### Problem to solve
Which lines in the data below contain the word "Hrun"? Pull each of them out.

[Data excerpts]
(* ===== verification/SceneManager.v ===== *)
(** * [class SceneManager] (src/backend/engine/SceneManager.ts)

    The manager's state is its object map and its two snapshot stacks:
    [HistoryState (JsMap CADObject) Snapshot].  [exportScene] and
    [loadScene] discharge the [SnapshotCodec] interface of [History],
    whose [saveState], [undo] and [redo] are the methods of the class.
    This file adds [renameObject], [duplicateObject] and
    [processCommands] (one [processCommand] per [switch] case), the
    step relation of the public methods with its reachable states, and
    the invariant: objects are stored under their own id and no two
    share a name.

    [Date.now()] and [Math.random()] only build fresh identifiers; the
    caller supplies them ([newId] for [duplicateObject], [fresh i] for
    the [i]-th command of a batch). *)

From S2P Require Import Prelude JsMap Types UniqueName Snapshot History.

(** ** The snapshot codec of the scene *)

(** A scene whose snapshot loads back to it. *)
Definition scene_ok (m : JsMap CADObject) : Prop :=
  scene_wf m ∧ Forall json_stable (map_values m).

Lemma scene_ok_roundtrip (m : JsMap CADObject) :
  scene_ok m → loadScene (exportScene m) = m.
Proof. intros [Hwf Hst]. by apply loadScene_exportScene_stable. Qed.

#[export] Instance scene_codec : SnapshotCodec (JsMap CADObject) Snapshot := {|
  encode := exportScene;
  decode := loadScene;
  codec_ok := scene_ok;
  decode_encode := scene_ok_roundtrip
|}.

Definition SceneManager : Type := HistoryState (JsMap CADObject) Snapshot.

(** [constructor()]: an empty map and empty stacks. *)
Definition init : SceneManager := MkHistoryState ∅ [] [].
(** [Vector3.set(x, y, z)] stores its arguments as they are: a number,
    or [null] (which JSON keeps as [null]). *)
Definition coordinate (v : Value) : ScriptError + num :=
  match v with
  | VNum n => inr n
  | VNull => inr NumNull
  | _ => inl (Unsupported "a coordinate that is not a number")
  end.

(** A default parameter: [param = d] applies only to [undefined]. *)
Definition param (v : Value) (d : num) : ScriptError + num :=
  match v with VUndefined => inr d | _ => to_number v end.

Definition arg (args : list Value) (i : nat) : Value := default VUndefined (args !! i).

(** ** Primitives *)

(** [new Brush(geo, this.material.clone())], [userData.type = ty]. *)
Definition new_brush (g : Geometry) (ty : ShapeType) (ctx : CADContext)
    : BuiltinResult :=
  let '(m, ctx1) := alloc_material (material_color ctx 0) ctx in
  let b := MkBrush g (MatOne m) (zero, zero, zero) (zero, zero, zero)
                   (one, one, one) ty in
  let '(h, ctx2) := alloc_brush b ctx1 in
  inr (VBrush h, ctx2).

Definition Box (args : list Value) (ctx : CADContext) : BuiltinResult :=
  w ← param (arg args 0) one; h ← param (arg args 1) one;
  d ← param (arg args 2) one;
  new_brush (BoxGeometry w h d) BOX ctx.

Definition Sphere (args : list Value) (ctx : CADContext) : BuiltinResult :=
  r ← param (arg args 0) half;
  new_brush (SphereGeometry r 32 32) SPHERE ctx.

Definition Cylinder (args : list Value) (ctx : CADContext) : BuiltinResult :=
  rt ← param (arg args 0) half; rb ← param (arg args 1) half;
  h ← param (arg args 2) one;
  new_brush (CylinderGeometry rt rb h 32) CYLINDER ctx.

(** ** Transforms: [if (!mesh) return mesh; mesh.<field>.set(x, y, z)] *)

Inductive TransformField := TPosition | TRotation | TScale.

Definition set_field (f : TransformField) (v : Vector3) (b : Brush) : Brush :=
  match f with
  | TPosition => MkBrush (b_geometry b) (b_material b) v (b_rotation b) (b_scale b) (b_userType b)
  | TRotation => MkBrush (b_geometry b) (b_material b) (b_position b) v (b_scale b) (b_userType b)
  | TScale => MkBrush (b_geometry b) (b_material b) (b_position b) (b_rotation b) v (b_userType b)
  end.

Definition transform (f : TransformField) (args : list Value) (ctx : CADContext)
    : BuiltinResult :=
  let mesh := arg args 0 in
  if negb (truthy mesh) then inr (mesh, ctx) else
  match mesh with
  | VBrush h =>
      match brushes ctx !! h with
      | Some b =>
          x ← coordinate (arg args 1); y ← coordinate (arg args 2);
          z ← coordinate (arg args 3);
          inr (mesh, update_brush h (set_field f (x, y, z) b) ctx)
      | None => inl (TypeError "Cannot read properties of undefined (reading 'set')")
      end
  | _ => inl (TypeError "Cannot read properties of undefined (reading 'set')")
  end.

(** ** [Color(mesh, hex)] *)

(** [color.set(hex)]: only a string style is modelled; [undefined],
    [null], booleans and objects leave the color unchanged. *)
Definition set_color (c : color_t) (hex : Value) : ScriptError + color_t :=
  match hex with
  | VStr s => inr (color_set c s)
  | VNum _ => inl (Unsupported "Color.set with a number")
  | _ => inr c
  end.

(** One round of [mesh.material.forEach(m => m.color.set(hex))]. *)
Definition recolor_step (hex : Value) (acc : ScriptError + CADContext) (m : nat)
    : ScriptError + CADContext :=
  ctx' ← acc;
  c ← set_color (material_color ctx' m) hex;
  inr (MkContext (results ctx') (<[m := c]> (materials ctx')) (brushes ctx')).

Definition recolor_in_place (hex : Value) (ms : list nat) (ctx : CADContext)
    : ScriptError + CADContext :=
  foldl (recolor_step hex) (inr ctx) ms.

Definition Color (args : list Value) (ctx : CADContext) : BuiltinResult :=
  let mesh := arg args 0 in
  let hex := arg args 1 in
  if negb (truthy mesh) then inr (mesh, ctx) else
  match mesh with
  | VBrush h =>
      match brushes ctx !! h with
      | Some b =>
          match b_material b with
          | MatArray ms => ctx' ← recolor_in_place hex ms ctx; inr (mesh, ctx')
          | MatOne m =>
              c ← set_color (material_color ctx m) hex;
              let '(m', ctx1) := alloc_material c ctx in
              inr (mesh, update_brush h (MkBrush (b_geometry b) (MatOne m') (b_position b)
                                         (b_rotation b) (b_scale b) (b_userType b)) ctx1)
          end
      | None => inl (TypeError "Cannot read properties of undefined (reading 'clone')")
      end
  | _ => inl (TypeError "Cannot read properties of undefined (reading 'clone')")
  end.

(** ** Booleans *)

(** The operand's geometry in world space ([updateMatrixWorld]). *)
Definition world (b : Brush) : Geometry :=
  Transformed (b_position b) (b_rotation b) (b_scale b) (b_geometry b).

(** [if (!a || !b) return a || b;] then [evaluator.evaluate(a, b, op)],
    [userData.type = 'MESH'], [result.material = a.material]. *)
Definition boolean (op : CSGOp) (args : list Value) (ctx : CADContext)
    : BuiltinResult :=
  let a := arg args 0 in
  let b := arg args 1 in
  if negb (truthy a) || negb (truthy b) then
    inr (if truthy a then a else b, ctx)
  else
  match a, b with
  | VBrush ha, VBrush hb =>
      match brushes ctx !! ha, brushes ctx !! hb with
      | Some ba, Some bb =>
          let r := MkBrush (Evaluated op (world ba) (world bb)) (b_material ba)
                     (zero, zero, zero) (zero, zero, zero) (one, one, one) MESH in
          let '(h, ctx1) := alloc_brush r ctx in
          inr (VBrush h, ctx1)
      | _, _ => inl (TypeError "a.updateMatrixWorld is not a function")
      end
  | VBrush _, _ => inl (TypeError "b.updateMatrixWorld is not a function")
  | _, _ => inl (TypeError "a.updateMatrixWorld is not a function")
  end.
Lemma eval_rel env e c1 c2 :
  R c1 c2 → res_rel (eval clock1 host env e c1) (eval clock2 host env e c2).
Proof.
  revert c1 c2. induction e using expr_ind'; intros c1 c2 HR; cbn [eval].
  all: try (apply res_rel_bind_same; intros; simpl; by auto).
  all: try (simpl; by auto).
  - apply res_rel_bind; [by auto|]. intros va c1' c2' HR'.
    apply res_rel_bind; [by auto|]. intros vb c1'' c2'' HR''.
    apply res_rel_bind_same. intros v. simpl. auto.
  - apply res_rel_bind; [by auto|]. intros va c1' c2' HR'.
    apply res_rel_bind_same. intros v. simpl. auto.
  - apply res_rel_bind; [by auto|]. intros va c1' c2' HR'.
    destruct op, (truthy va); simpl; auto.
  - apply res_rel_bind; [by auto|]. intros vf c1' c2' HR'.
    apply res_rel_bind.
    + revert c1' c2' HR'. induction H0 as [|a args Ha Hargs IH];
        intros c1' c2' HR'; simpl; [done|].
      apply res_rel_bind; [by auto|]. intros v d1 d2 HRd.
      apply res_rel_bind; [by auto|]. intros vs e1 e2 HRe. simpl. auto.
    + intros vs d1 d2 HRd. destruct vf; simpl; auto.
Qed.

Lemma exec_rel fuel :
  (∀ env ss c1 c2, R c1 c2 →
     res_rel (exec_block clock1 host fuel env ss c1) (exec_block clock2 host fuel env ss c2)) ∧
  (∀ env s c1 c2, R c1 c2 →
     res_rel (exec_stmt clock1 host fuel env s c1) (exec_stmt clock2 host fuel env s c2)).
Proof.
  induction fuel as [|fuel [IHb IHs]]; split; try done.
  - intros env ss c1 c2 HR. rewrite !exec_block_S.
    apply res_rel_bind; [|intros; simpl; auto].
    generalize (hoist ss :: env) as env0. revert c1 c2 HR.
    induction ss as [|s ss IH]; intros c1 c2 HR env0; [simpl; auto|].
    rewrite !run_stmts_cons.
    pose proof (IHs env0 s c1 c2 HR) as Hs.
    destruct (exec_stmt clock1 _ _ _ _ _) as [a1|[e1 d1]],
             (exec_stmt clock2 _ _ _ _ _) as [a2|[e2 d2]]; simpl in Hs; try done.
    destruct Hs as [<- HRd]. by apply IH.
  - intros env s c1 c2 HR. rewrite !exec_stmt_S.
    destruct s as [x e|x e|x e|e|c b1 b2|c body|x up|x init c upd body];
      try (apply res_rel_bind_same; intros; by split);
      (apply res_rel_bind; [by apply eval_rel|]); intros v d1 d2 HRd;
      try by split.
    + apply res_rel_bind_same. intros. by split.
    + auto.
    + destruct (truthy v); [|by split].
      apply res_rel_bind; [by auto|]. intros e0 f1 f2 HRf. auto.
    + apply res_rel_bind; [by auto|]. intros e0 f1 f2 HRf. by split.
Qed.

End Simulation.

(** ** Invariants of a whole run *)

Section Preserve.
Context `{ThreeColor}.
Variables (clock : nat → N) (host : list string).
Variable P : CADContext → Prop.
Hypothesis builtin_P : ∀ f vs ctx v ctx', P ctx →
  call_builtin (clock (length (results ctx))) f vs ctx = inr (v, ctx') → P ctx'.

(** A property of the context that every builtin keeps holds after
    every block a script runs. *)
Lemma exec_block_preserves fuel env ss ctx env' ctx' :
  P ctx → exec_block clock host fuel env ss ctx = inr (env', ctx') → P ctx'.
Proof.
  intros HP Hrun.
  assert (∀ f vs c1 c2, c1 = c2 ∧ P c1 →
    res_rel (λ c1 c2, c1 = c2 ∧ P c1)
      (lift (call_builtin (clock (length (results c1))) f vs c1))
      (lift (call_builtin (clock (length (results c2))) f vs c2))) as Hb.
  { intros f vs c1 c2 [<- HP1].
    destruct (call_builtin _ f vs c1) as [e|[v c']] eqn:Hc; simpl; [done|].
    split_and!; eauto. }
  pose proof (proj1 (exec_rel clock clock host (λ c1 c2, c1 = c2 ∧ P c1) Hb fuel)
    env ss ctx ctx (conj eq_refl HP))
    as Hrel.
  rewrite Hrun in Hrel. by destruct Hrel as (_ & _ & ?).
Qed.

End Preserve.

(** ** Ids *)

Section Ids.
Context `{ThreeColor}.

(** The [i]-th finalized object has the id [obj_<i>_<t>] for some time
    [t]. *)
Definition ids_ok (ctx : CADContext) : Prop :=
  ∀ i o, results ctx !! i = Some o → ∃ t, id o = object_id i t.

Lemma object_id_inj i j t s : object_id i t = object_id j s → i = j.
Proof.
  unfold object_id. intros Heq%append_suffix_inj.
  apply sep_split_inj in Heq as [Heq _]; [|apply pretty_N_no_underscore..].
  apply (inj pretty) in Heq. lia.
Qed.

### Written solution
  intros HP Hrun.
  rewrite Hrun in Hrel. by destruct Hrel as (_ & _ & ?).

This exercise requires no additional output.